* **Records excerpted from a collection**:
↓↓↓

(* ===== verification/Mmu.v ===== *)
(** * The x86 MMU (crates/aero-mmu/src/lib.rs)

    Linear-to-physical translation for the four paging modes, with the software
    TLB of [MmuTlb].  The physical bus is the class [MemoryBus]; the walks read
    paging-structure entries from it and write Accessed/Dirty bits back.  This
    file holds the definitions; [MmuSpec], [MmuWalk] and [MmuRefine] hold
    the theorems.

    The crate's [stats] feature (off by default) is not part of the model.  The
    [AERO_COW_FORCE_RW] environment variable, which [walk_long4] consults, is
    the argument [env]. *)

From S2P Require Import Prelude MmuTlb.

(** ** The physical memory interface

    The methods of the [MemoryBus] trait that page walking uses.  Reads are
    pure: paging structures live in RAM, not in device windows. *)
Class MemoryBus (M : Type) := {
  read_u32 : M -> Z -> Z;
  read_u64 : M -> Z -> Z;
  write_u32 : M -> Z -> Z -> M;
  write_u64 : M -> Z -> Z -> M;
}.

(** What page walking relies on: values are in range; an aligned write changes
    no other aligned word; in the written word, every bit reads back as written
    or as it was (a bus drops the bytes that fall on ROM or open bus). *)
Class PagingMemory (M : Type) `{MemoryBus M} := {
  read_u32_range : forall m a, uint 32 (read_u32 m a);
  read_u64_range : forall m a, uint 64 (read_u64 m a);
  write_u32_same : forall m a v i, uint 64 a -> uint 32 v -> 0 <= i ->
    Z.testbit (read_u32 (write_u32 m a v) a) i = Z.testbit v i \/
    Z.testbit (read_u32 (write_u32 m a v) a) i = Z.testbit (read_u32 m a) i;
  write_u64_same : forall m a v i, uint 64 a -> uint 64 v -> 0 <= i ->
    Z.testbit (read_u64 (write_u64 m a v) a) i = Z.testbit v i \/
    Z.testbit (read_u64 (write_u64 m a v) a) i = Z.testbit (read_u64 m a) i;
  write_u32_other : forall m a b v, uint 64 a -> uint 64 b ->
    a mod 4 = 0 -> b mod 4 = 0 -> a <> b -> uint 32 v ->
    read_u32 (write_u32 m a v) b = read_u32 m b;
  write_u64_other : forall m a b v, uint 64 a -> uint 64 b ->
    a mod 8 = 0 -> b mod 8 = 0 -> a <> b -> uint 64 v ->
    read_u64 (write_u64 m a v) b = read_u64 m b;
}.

↑↑↑

* **What the exercise asks**: Find how many lines in the entries above use the word "walking". Write the number alone.

* **Response to this task**: 2